Perhaps that statement may seem jarring to a practicing "orthodox" Christian. If so, please allow me to jar you some more. Some Christians view Mormons askance because they believe that God is or at least once was a corporeal being. Well, that is precisely the Jewish reservation about Christianity in general. To a Torah-observant Jew, God is transcendent and has no material form or limitation. The Nicene Creed, on the other hand, states that God, in the form of Jesus, was incarnate and "was made man." To the Jewish ear, that belief sounds just as strange and fantastic as Mormon beliefs are to the orthodox Christian. (Oh, and for those of you readers who want to acquaint me with "Messianic Judaism," please don't embarrass yourself.) So, bottom line, I would vote for a Presidential candidate even if he or she entertains what I consider to be irrational religious beliefs, whether those beliefs are Mormon or other from some other version of Christianity.
Now that I have offended the religious sensibilities of both Lowell Brown and John Schroeder, let me go on to explain why it would surprise me if any American hesitates to vote for a Presidential candidate solely because that candidate is Mormon.
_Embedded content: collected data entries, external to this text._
(* ===== verification/QueControl.v ===== *)
(** * quemngr/quecontrol.c

    Message queues: growing arrays of messages with counters, their search,
    insertion and deletion by inode, and sorting by modification time.  The
    part of the array past [total] holds nothing meaningful and is not
    represented: [l_msg] is the null pointer or the first [total] messages. *)

From S2P Require Import Prelude Heap Posix.
From stdpp Require Import sorting.

#[local] Open Scope Z_scope.

(** ** Data *)
Record msg := { m_inode : ino; m_modtime : timeval; m_state : nat }.

Record msglist := {
  l_msg : option (list msg);
  l_nmax : Z;
  l_total : Z;
  l_conf : Z;
  l_send : Z;
  l_dir : string;
  l_timeout : Z;
}.

#[export] Instance msg_eq_dec : EqDecision msg.
Proof. solve_decision. Defined.
#[export] Instance msglist_rebuild : Rebuild msglist := fun l =>
  Build_msglist (l_msg l) (l_nmax l) (l_total l) (l_conf l) (l_send l) (l_dir l) (l_timeout l).
#[export] Instance upd_l_msg : Updater l_msg. Proof. solve_updater. Defined.
#[export] Instance upd_l_nmax : Updater l_nmax. Proof. solve_updater. Defined.
#[export] Instance upd_l_total : Updater l_total. Proof. solve_updater. Defined.
#[export] Instance upd_l_conf : Updater l_conf. Proof. solve_updater. Defined.
#[export] Instance upd_l_send : Updater l_send. Proof. solve_updater. Defined.
#[export] Instance upd_l_dir : Updater l_dir. Proof. solve_updater. Defined.
#[export] Instance upd_l_timeout : Updater l_timeout. Proof. solve_updater. Defined.

Definition ARINIT : Z := 4.
Definition ARGROW : Z := 2.

(** After [memset(..., 0, ...)]. *)
Definition msglist_zero : msglist := Build_msglist None 0 0 0 0 "" 0.

(** ** Comparison *)
Definition sign_of (diff : Z) : Z := if diff <? 0 then -1 else if 0 <? diff then 1 else 0.

Definition mtimecomp (m1 m2 : msg) : Z :=
  sign_of (((tv_sec (m_modtime m1) - tv_sec (m_modtime m2)) * 1000000
            + tv_usec (m_modtime m1)) - tv_usec (m_modtime m2)).

Definition queue_comp (q1 q2 : msglist) : Z := sign_of (l_timeout q1 - l_timeout q2).

(** The C library's [qsort]: some permutation that is in order.  Nothing is
    promised about elements that compare equal. *)
Definition comparison {A} (cmp : A -> A -> Z) : Prop :=
  (forall x y, cmp x y <= 0 \/ cmp y x <= 0) /\
  (forall x y z, cmp x y <= 0 -> cmp y z <= 0 -> cmp x z <= 0).

Class Qsort := {
  qsort : forall {A}, (A -> A -> Z) -> list A -> list A;
  qsort_perm A (cmp : A -> A -> Z) l : qsort cmp l ≡ₚ l;
  qsort_sorted A (cmp : A -> A -> Z) l :
    comparison cmp -> StronglySorted (fun x y => cmp x y <= 0) (qsort cmp l);
}.

(** ** Messages *)
Definition elem_new (i : ino) (t : timeval) (state : nat) : msg := Build_msg i t state.

(** The messages [list->msg[0 .. total)]. *)
Definition msgs (l : msglist) : list msg :=
  match l_msg l with Some ms => take (Z.to_nat (l_total l)) ms | None => [] end.

Definition elem_add (l : msglist) (e : msg) : msglist * Z :=
  let l1 := match l_msg l with
            | None => l <| l_msg := Some [] |> <| l_nmax := ARINIT |> <| l_total := 0 |>
            | Some _ => if l_nmax l <=? l_total l then l <| l_nmax := l_nmax l * ARGROW |> else l
            end in
  let l2 := l1 <| l_msg := Some (msgs l1 ++ [e]) |> <| l_total := l_total l1 + 1 |> in
  (l2, l_total l2).

Fixpoint find_from (i : Z) (ms : list msg) (n : ino) : Z :=
  match ms with
  | [] => -1
  | m :: ms' => if m_inode m =? n then i else find_from (i + 1) ms' n
  end.
Definition elem_find (l : msglist) (n : ino) : Z := find_from 0 (msgs l) n.

Fixpoint del_first (ms : list msg) (n : ino) : option (list msg) :=
  match ms with
  | [] => None
  | m :: ms' => if m_inode m =? n then Some ms' else (cons m) <$> del_first ms' n
  end.
Definition elem_del (l : msglist) (n : ino) : msglist * Z :=
  match del_first (msgs l) n with
  | Some ms => (l <| l_msg := Some ms |> <| l_total := l_total l - 1 |>, 1)
  | None => (l, 0)
  end.

(** ** Queues: the global array [quelist] and [quecount] *)
Definition queue_add (q : list msglist * Z) : (list msglist * Z) * Z :=
  let '(quelist, quecount) := q in
  let q' := match quelist with
            | [] => ([msglist_zero], i16 (quecount + 1))
            | _ => if 0 <? quecount then (quelist ++ [msglist_zero], i16 (quecount + 1)) else q
            end in
  (q', q'.2 - 1).

Definition queue_sort {QS : Qsort} (l : msglist) : msglist :=
  match l_msg l with
  | Some _ => l <| l_msg := Some (qsort mtimecomp (msgs l)) |>
  | None => l
  end.

(** Read the messages a directory holds; a file that cannot be examined ends
    the process. *)
Fixpoint restore_entries (index : nat) (ents : list (string * ino)) (l : msglist) : PR os msglist :=
  match ents with
  | [] => mret l
  | (name, _) :: ents' =>
      if bool_decide (name = ".") || bool_decide (name = "..") then restore_entries index ents' l
      else
        st ← stat_file (l_dir l, name);
        match st with
        | None => ERR_SYS
        | Some (i, ts) =>
            let tv := Build_timeval (ts_sec ts) (ts_nsec ts / 1000) in
            restore_entries index ents' (elem_add l (elem_new i tv index)).1
        end
  end.

(** [readdir(NULL)] when the directory cannot be opened. *)
Definition queue_restore {RD : Readdir} (l : msglist) (index : nat) : PR os msglist :=
  ents ← readdir (l_dir l);
  match ents with
  | None => pfault NullDeref
  | Some es => restore_entries index es l
  end.

(** ** Well-formed queues *)
Definition ml_ok (l : msglist) : Prop :=
  match l_msg l with
  | None => l_total l <= 0
  | Some ms => l_total l = Z.of_nat (length ms) /\ l_total l <= l_nmax l /\ 0 < l_nmax l
  end.

Definition inodes (l : msglist) : list ino := map m_inode (msgs l).

Lemma msgs_some l ms : ml_ok l -> l_msg l = Some ms -> msgs l = ms.
Proof.
  unfold ml_ok, msgs. intros H E. rewrite E in *. destruct H as [Ht _]. rewrite Ht, Nat2Z.id. by apply take_ge.
Qed.

Lemma total_msgs l : ml_ok l -> Z.max 0 (l_total l) = Z.of_nat (length (msgs l)).
Proof.
  unfold ml_ok, msgs. destruct (l_msg l) as [ms|]; [|simpl; lia]. intros [Ht _].
  rewrite Ht, Nat2Z.id, take_ge by lia. lia.
Qed.

Lemma elem_add_ok l e :
  ml_ok l ->
  let l' := (elem_add l e).1 in
  ml_ok l' /\ msgs l' = msgs l ++ [e] /\ l_total l' = Z.of_nat (length (msgs l)) + 1 /\
  l_conf l' = l_conf l /\ l_send l' = l_send l /\ l_dir l' = l_dir l /\ l_timeout l' = l_timeout l.
Proof.
  intros Hk. unfold elem_add. destruct (l_msg l) as [ms|] eqn:E.
  - pose proof (msgs_some l ms Hk E) as Em. unfold ml_ok in Hk. rewrite E in Hk. destruct Hk as (Ht & Hn & H0).
    set (l1 := if l_nmax l <=? l_total l then l <| l_nmax := l_nmax l * ARGROW |> else l).
    assert (l_msg l1 = Some ms /\ l_total l1 = l_total l /\ l_total l < l_nmax l1 /\
            l_conf l1 = l_conf l /\ l_send l1 = l_send l /\ l_dir l1 = l_dir l /\
            l_timeout l1 = l_timeout l) as (E1 & T1 & N1 & Hrest).
    { unfold l1, ARGROW. destruct (Z.leb_spec (l_nmax l) (l_total l)); cbn; split_and!; (done || lia). }
    clearbody l1. assert (msgs l1 = ms) as Hm1.
    { unfold msgs. rewrite E1, T1, Ht, Nat2Z.id. by apply take_ge. }
    rewrite Em. unfold ml_ok. cbn. rewrite Hm1, length_app, T1, Ht. cbn.
    split_and!; try apply Hrest; try lia.
    unfold msgs. cbn. apply take_ge. rewrite length_app. cbn. lia.
  - assert (msgs l = []) as Em by (unfold msgs; by rewrite E).
    rewrite Em. unfold ml_ok, ARINIT. cbn. by split_and!.
Qed.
The answer is "St. David." St. David is a town of about 1750 residents, in Cochise County, Arizona. I first discovered St. David on a drive to Tombstone, Arizona, some 10 years ago. It was a beautiful, almost impossibly picturesque small town, and the most prominent building was the ward of the Mormon community, to which I suspect the entire population of St. David belongs. In those days, I was a law partner of Lowell, and after returning to work I told him that I had found the perfect community for him to live in when he retired.
St. David is about 16 miles north of Tombstone. Tombstone, if you know your frontier history, was a silver mining boom town, built following the discovery of silver there in February 1878, by a prospector named Ed Schiefflien. The previous December, when Schefflien told a trooper at Camp Huachuca, a U.S. Cavalry camp, that he planned to prospect for ore in the surrounding hills, the soldier told him that the area was controlled by hostile Apaches, and that "all you will find is your tombstone." Schiefflien humorously named his first silver claim "The Tombstone." Of course, Schiefflien's discovery started a silver rush, and when the town was founded in 1879, its residents adopted Schiefflien's claim name as the name of the town.
What does all this have to do with American presidential elections? Well, while Tombstone was founded in 1879, St. David was settled 1877. Mormon farmers started a town in the middle of Apache territory before Ed Schiefflien ever ventured out of Camp Huachuca. While Tombstone flourished as a Western mining boom town, filling our frontier lore with the tales of Wyatt Earp, the Gunfight at the OK Corral, the Bird Cage Theater and Boot Hill, some 16 miles away Mormon farming families went about their quiet lives, without the bars and brothels of their notorious neighboring community.
Just as Tombstone is part of American history, so is St. David. St. David itself is just one page from the rich history of the contribution of Mormon pioneers to the development of the American West. The Mormons have been part of the American scene for over 175 years. The Church of Jesus Christ of Latter Day Saints began in America. Love the Church or hate it, one cannot deny its essential Americanness. Article II, Section 1 of the United States Constitution requires that the President be a natural born citizen of the United States. The Mormon Church is a natural born religion of the United States. It would be indeed be ironic if American voters were to conclude that an adherent of this most American of religions should not hold the nation's highest office.